Preparing for Hurricane Jose
Across the Caribbean, shocked locals tried to comprehend the extent of the devastation while simultaneously preparing for another major hurricane, Jose, now a Category 3 and due to hit the northeastern Caribbean on Saturday.
"We are expecting inundation from both rainfall as well as storm surge. And we may not be able to come rescue them in a timely manner," said Virginia Clerveaux, director of Disaster Management and Emergencies for Turks and Caicos Islands.
Al Jazeera's Andy Gallacher, reporting from Puerto Rico's capital, San Juan, said: "As things stand, there are three hurricanes in the Atlantic - Irma, Jose and Katia - which hasn't happened since 2010. But it's Irma that poses the biggest threat, with the UN saying 37 million could be affected."
He added: "In the coming hours and days Irma's course will be closely monitored but its track seems set and the impact could be catastrophic."

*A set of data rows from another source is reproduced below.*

(** C7, amended: on a non-empty input whose responses are all identical
    nothing special-cases the R^2 computation, yet no exception reaches
    the caller.  If the minimization raises, the guard catches it and the
    fit returns the documented fallback.  If it returns, the fit returns
    the fitted parameters with R^2 = 1 - SS_res/SS_tot in float64; when
    SS_tot is zero the division raises nothing, R^2 is nan or an
    infinity, and the result is not the documented fallback. *)
Theorem fit_identical_responses
    (scipy_curve_fit : Call -> result (popt_t * pcov_t)) (np : Numpy)
    (d : list record) (y0 : float64) :
  d <> [] ->
  (forall r, In r d -> max_phi r = y0) ->
  (forall e, ~ raises (fit scipy_curve_fit np d) e) /\
  (forall e,
      minimization_outcome scipy_curve_fit np d = Raise e ->
      returns (fit scipy_curve_fit np d)
        (mkFitResult 0.02 0.02 0.0 0 5.0 y0)) /\
  (forall (a b c : float64) (pcov : pcov_t),
      minimization_outcome scipy_curve_fit np d = Ok ((a, b, c), pcov) ->
      exists r,
        returns (fit scipy_curve_fit np d) r /\
        fit_a r = a /\ fit_b r = b /\ fit_c r = c /\
        r_squared r = (1 - ss_res np d a b c / ss_tot np d)%float /\
        ((ss_tot np d =? 0)%float = true ->
         (r_squared r = nan \/ r_squared r = neg_infinity \/
          r_squared r = infinity) /\
         r <> mkFitResult 0.02 0.02 0.0 0 5.0 y0)).
Proof.
  intros Hne Hall. split; [| split].
  - destruct (fit_nonempty_returns scipy_curve_fit np d Hne) as [r Hr].
    intros e. exact (returns_not_raises _ _ e Hr).
  - intros e Hm. exact (fit_except_constant _ _ _ _ _ Hne Hall Hm).
  - intros a b c pcov Hm.
    destruct (fit_try_r_squared _ _ _ _ _ _ _ Hm) as [r [Hr [Ha [Hb [Hc Hr2]]]]].
    exists r. repeat (split; [assumption |]).
    intros Hzero.
    pose proof (one_minus_div_zero (ss_res np d a b c) _ Hzero) as Hcases.
    rewrite <- Hr2 in Hcases. split; [exact Hcases |].
    intros Heq. rewrite Heq in Hcases. cbn [r_squared] in Hcases.
    destruct Hcases as [H | [H | H]]; revert H; float_neq.
Qed.

Lemma fit_identical_responses_witness :
  (forall e, ~ raises (fit (scipy_answers (0, 0, 1)%float) numpy_sample
                         flat_data) e) /\
  (forall e,
      minimization_outcome (scipy_answers (0, 0, 1)%float) numpy_sample flat_data
      = Raise e ->
      returns (fit (scipy_answers (0, 0, 1)%float) numpy_sample flat_data)
        (mkFitResult 0.02 0.02 0.0 0 5.0 1)) /\
  (forall (a b c : float64) (pcov : pcov_t),
      minimization_outcome (scipy_answers (0, 0, 1)%float) numpy_sample flat_data
      = Ok ((a, b, c), pcov) ->
      exists r,
        returns (fit (scipy_answers (0, 0, 1)%float) numpy_sample flat_data) r /\
        fit_a r = a /\ fit_b r = b /\ fit_c r = c /\
        r_squared r
        = (1 - ss_res numpy_sample flat_data a b c
               / ss_tot numpy_sample flat_data)%float /\
        ((ss_tot numpy_sample flat_data =? 0)%float = true ->
         (r_squared r = nan \/ r_squared r = neg_infinity \/
          r_squared r = infinity) /\
         r <> mkFitResult 0.02 0.02 0.0 0 5.0 1)).
Proof.
  apply (fit_identical_responses (scipy_answers (0, 0, 1)%float) numpy_sample
           flat_data 1%float).
  - discriminate.
  - exact flat_data_constant.
Defined.

(** *** Further properties of the fit *)

(** X2: R^2 = 0 is not proper to the fallback: when the minimization
    returns the flat curve at the mean of the responses (a = 0, b = 0,
    c = 2 on the responses 0, 3, 3), the [try] block also returns
    R^2 = 0, with parameters that are not those of the fallback. *)
Theorem fit_r_squared_of_mean_curve (np : Numpy) :
  mean_response np mean_data = 2%float /\
  exists r,
    returns (fit (scipy_answers (0, 0, 2)%float) np mean_data) r /\
    fit_a r = 0%float /\ fit_b r = 0%float /\ fit_c r = 2%float /\
    r_squared r = 0%float /\
    forall y_max, r <> mkFitResult 0.02 0.02 0.0 0 5.0 y_max.
Proof.
  split; [numpy_cases np; reflexivity |].
  destruct (fit_try_r_squared _ np mean_data _ _ _ _
              (scipy_answers_nonempty (0, 0, 2)%float np mean_data
                 ltac:(discriminate)))
    as [r [Hr [Ha [Hb [Hc Hr2]]]]].
  exists r. repeat (split; [assumption |]). split.
  - rewrite Hr2. numpy_cases np; reflexivity.
  - intros y_max Heq. rewrite Heq in Ha. cbn [fit_a] in Ha.
    revert Ha. float_neq.
Qed.
(** * MCP Playwright server: browser pool and virtual-webcam registry

    A shallow embedding of the resource-management core of the server:

    - [BrowserManager] of [playwright-mcp/src/index.ts]: a map from a
      configuration key to a launched browser, filled lazily by
      [getBrowser] and emptied by [cleanup];
    - [WebcamManager] of [src/webcam-tools.ts]: a map from a device
      path to the [ffmpeg] child process feeding it, with
      [startWebcam], [stopWebcam], [getStatus] and [cleanup];
    - the request handler of [index.ts] for the page-based tools and
      the webcam tools, and the shutdown hook;
    - [listDevices] and [capturePhoto] of the webcam manager with
      their tools, and [generatePythonTest] of [index.ts].

    JavaScript objects that are shared by reference (browsers, browser
    contexts, child processes) live in stores of the [World]; the maps
    of the two managers hold references (indices) into those stores.
    Every call that leaves the program (engine launch, context
    creation, process spawn, signal, timer, shell command) is recorded
    in the [log] of the world, in program order.  [getBrowser] and
    [startWebcam] are given twice: as run-to-completion functions, and
    as tasks that the event loop resumes from one [await] to the next,
    so that calls in flight at the same time can be followed. *)

From stdpp Require Import base option list strings gmap pretty.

Barbuda, where one person died, was reduced "to rubble", according to Prime Minister Gaston Browne.
In the British overseas territory of Anguilla another person was killed, while the hospital and airport, power and phone services were damaged, emergency service officials said.
French Prime Minister Edouard Philippe said four bodies were recovered on the tiny French-Dutch island of Saint Martin, which was hit hard.
"It is an enormous disaster. Ninety-five percent of the island is destroyed. I am in shock," Daniel Gibbs, chairman of a local council on Saint Martin, told Radio Caribbean International.
Television footage from the island showed a damaged marina with boats tossed into piles, submerged streets and flooded homes. French President Emmanuel Macron spoke with British Prime Minister Theresa May on Thursday to coordinate an emergency humanitarian response.